Now, I don’t further sort the stuff in the recycle bin. My understanding is that there are machines or hobos or small indentured children whose job it is to keep the plastic side plastic and the glass side glass, so to speak. I mean, I put things into the blue bin, and not the not-blue bin. Responsibility has to be handed off somewhere; there’s only so much I can do. I’m just one man.
(I have it on good authority, by the way, that at my office, the blue bins and not-blue bins all get dumped together into unspecified-color bags and hauled off to the dump. I have no input or sway over this practice, so short of dragging my trash home to recycle it myself — and I’m not doing that; my car already smells like stale burritos — I’m really doing the environment no good with any personal waste management strategy I choose to employ at work.
Of course, I still throw my recyclables into the blue bin, anyway. I call this “recycling in spirit”. And goddammit, I’m counting it.)
3. Though I still run the water in the sink while I brush my teeth, I don’t run as heavy a stream as I used to.
My wife, little miss conservationist showoff, doesn’t run the water at all. She wets the toothbrush, then brushes over a completely dry sink like some kind of ascetic hermit.
I can’t even.
Look, I’m all for the environment. And she’s convinced me to run just a trickle of water, for the sake of the whales or farm-raised salmon or slip ‘n’ slides in the middle of the Mojave. Something or other. But good lord, woman — this isn’t feudal Europe. You might as well bathe in last night’s filthwater and get your humors bled out at Supercuts. We won the Cold War, already.
Fine. The first Cold War. Anyway, I don’t care. I’ll save the planet a little. But I’m running water while I brush. Next.
4. I only drive to work five days a week.
Because the planet can use a petroleum holiday for those other two, while I’m sleeping and drinking. You’re welcome, Ms. Nature.
5. I give to Greenpeace.
Frankly, I don’t know whether Greenpeace saves the environment or not. I’ve never actually read any of their literature or website or anything. So far as I know, their agenda consists of making PETA seem reasonable, mooning horny Japanese whalers and strapping friendship bracelets onto endangered penguins.
(Are there endangered penguins, even?
Probably the ones near the Japanese whalers. I’ll stand by that.)
But “Green” is in the name, so probably somewhere in there is verbiage about protecting all life and swaddling nature’s creatures and making out with potted ferns or something. I just assume. So why donate to Greenpeace in the first place?
Because my doorbell rang one Saturday afternoon between my sleeping and drinking time, and outside I found two painfully sincere college chicks with their hemp socks and their suburban dreads and their reverent plans to go (back? I didn’t catch that part) to the slums of San Povertina to nurse clubfooted chickens back to health. Something like that. Noble gesture. Poor country. Gimpy poultry. Something.

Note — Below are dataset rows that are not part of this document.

(** * Intelcobro: the file ingestion pipeline of [FileUploadMiddleware.ts]

    A shallow embedding of the upload middleware
    (src/infrastructure/web/middlewares/FileUploadMiddleware.ts) and of the
    route wiring that uses it, followed by the properties of the ingestion
    pipeline.

    Conventions of the embedding:
    - a JavaScript string is a [string] of 8-bit code units; [length] is the
      JavaScript [.length];
    - file contents and [Buffer]s are [list byte];
    - the file system is a finite map from paths to contents;
    - [async] functions run to completion one after the other, so they are
      state-passing functions over the file system and an event log;
    - a thrown value is the [Throw] result of the [M] monad, [try/catch] is
      [try_catch]. *)

From Stdlib Require Import String Ascii List ZArith NArith Lia Bool.
From Stdlib Require Import Strings.Byte.
From stdpp Require Import base option gmap strings list fin_maps.
Import ListNotations.

Local Open Scope string_scope.
Local Open Scope Z_scope.

(* ===================================================================== *)
(** ** JavaScript and Node primitives used by the middleware *)
(* ===================================================================== *)

Module JS.

Definition code (c : ascii) : N := N_of_ascii c.
(** * SuperREST: a shallow embedding of [index.js]

    The module under study wraps the SuperTest request library: a
    [SuperRest] instance holds three defaults, [test] builds one request
    chain, [expect] is the assertion run on the response, and the CRUD
    aliases forward to [test].

    JavaScript values are an inductive type, option bags are finite maps
    from property names to values, exceptions are an [Outcome], and the
    calls made on the SuperTest collaborator are logged in a trace that
    is threaded through a small state-and-error monad. *)

From Stdlib Require Import ZArith String Ascii DecimalString Bool.
From stdpp Require Import base option gmap strings list fin_maps.

Local Open Scope Z_scope.
Local Open Scope string_scope.

(** ** JavaScript values *)

(** A regular expression object: the two parts that its string
    conversion prints, and the verdict of [String.prototype.match] on a
    subject string (a match was found or not). *)
Record RegExp := mkRegExp {
  source : string;
  flags : string;
  exec : string -> bool
}.

(** Numbers are the integer-valued ones (status codes); a plain object is
    the list of its own properties. *)
#[warnings="-register-all"] Inductive JsValue :=
| JUndefined
| JNull
| JBool (b : bool)
| JNum (n : Z)
| JStr (s : string)
| JRegExp (r : RegExp)
| JObject (fields : list (string * JsValue)).

(** The double-quote character, as a one-character string. *)
Definition dquote : string := String (ascii_of_nat 34) EmptyString.

(** [ToBoolean]: what [if (v)], [!v] and [v || w] test. *)
Definition to_boolean (v : JsValue) : bool :=
  match v with
  | JUndefined | JNull => false
  | JBool b => b
  | JNum n => negb (n =? 0)%Z
  | JStr s => negb (String.eqb s EmptyString)
  | JRegExp _ | JObject _ => true
  end.

(** [ToString], as a template literal applies it to [${v}]. *)
Definition to_string (v : JsValue) : string :=
  match v with
  | JUndefined => "undefined"
  | JNull => "null"
  | JBool true => "true"
  | JBool false => "false"
  | JNum n => NilZero.string_of_int (Z.to_int n)
  | JStr s => s
  | JRegExp r => "/" +:+ source r +:+ "/" +:+ flags r
  | JObject _ => "[object Object]"
  end.

(** [a || b]. *)
Definition js_or (a b : JsValue) : JsValue :=
  if to_boolean a then a else b.

(** [a === b].  Every comparison in [index.js] has a primitive on one
    side, so reference identity of objects never decides an outcome;
    two objects compare unequal here. *)
Definition strict_equals (a b : JsValue) : bool :=
  match a, b with
  | JUndefined, JUndefined => true
  | JNull, JNull => true
  | JBool x, JBool y => Bool.eqb x y
  | JNum x, JNum y => (x =? y)%Z
  | JStr x, JStr y => String.eqb x y
  | _, _ => false
  end.

(** [_.isString] and [_.isRegExp]. *)
Definition isString (v : JsValue) : bool :=
  match v with JStr _ => true | _ => false end.

Definition isRegExp (v : JsValue) : bool :=
  match v with JRegExp _ => true | _ => false end.

(** [String.prototype.toLowerCase] on the ASCII range, where HTTP method
    tokens live. *)
Definition lower_ascii (c : ascii) : ascii :=
  let n := N_of_ascii c in
  if ((65 <=? n) && (n <=? 90))%N then ascii_of_N (n + 32) else c.

Fixpoint toLowerCase (s : string) : string :=
  match s with
  | EmptyString => EmptyString
  | String c r => String (lower_ascii c) (toLowerCase r)
  end.

(** ** Option bags *)

(** An options object is a finite map from property names to values;
    reading a property that is not there gives [undefined]. *)
Abbreviation Obj := (gmap string JsValue).

Definition prop (o : Obj) (k : string) : JsValue :=
  default JUndefined (o !! k).

(** [_.defaults(dest, ...sources)]: sources are visited left to right, a
    [null] or [undefined] source is skipped, and a property of a source
    is copied when the destination still reads [undefined] there. *)
Definition defaults_step (dest : Obj) (src : option Obj) : Obj :=
  match src with
  | None => dest
  | Some s =>
      map_fold (fun k v d =>
                  if strict_equals (prop d k) JUndefined then <[k := v]> d else d)
               dest s
  end.

Definition defaults (dest : Obj) (sources : list (option Obj)) : Obj :=
  foldl defaults_step dest sources.

(** ** The SuperTest collaborator

    Modelled from the spec: SuperTest is a dependency of the module and
    its code is not among the sources.  Section 6 of the specification
    gives its interface: from an application handler, a verb and a path
    it constructs a request, accepts a body payload and a deferred
    assertion callback, and yields a response with a numeric status code
    and a case-insensitive header lookup. *)

(** The application under test is an opaque reference. *)
Inductive Application := AppRef (id : nat).

(** A response: the numeric status code and the header table, keyed by
    lower-cased field names.  [get] is the case-insensitive lookup, the
    read of [header[field.toLowerCase()]]: a header that is not in the
    table reads [undefined], the falsy value that line 124 of [index.js]
    reports as a missing header. *)
Record Response := mkResponse {
  status : Z;
  header : gmap string string
}.

Definition get (res : Response) (field : string) : JsValue :=
  match header res !! toLowerCase field with
  | Some v => JStr v
  | None => JUndefined
  end.

(** [subject.match(pattern)] as a condition: is the result non-null.  It
    is only evaluated where the pattern is a regular expression and the
    subject is a header value. *)
Definition str_match (subject pattern : JsValue) : bool :=
  match subject, pattern with
  | JStr s, JRegExp r => exec r s
  | _, _ => false
  end.

(** Exceptions and the result of a call that may throw. *)
Inductive JsError :=
| Error (message : string)
| TypeError.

Anyway, I was so moved by their enthusiasm and their passion and their dedication that I signed up right there to help their cause. Because I am a person who firmly believes in contributing to the betterment of our environment.
(And totally not because I am a person who thought that they were maybe going to kiss if I made a donation.
Totally not that. At all.)
So, there you go, smartypants enviro-question asker. Five whole things that I do to help the environment, which is four-and-a-half more than you’re doing by going around asking pointy questions to unprepared burrito-eaters.
Why don’t you stick that in your pipe and… then carefully take it out, fold it into your compost heap, break your pipe down into components, reuse what you can’t recycle and give your nearest white elm — or reformed Japanese whaler — a big fat smooch for me. Because environment.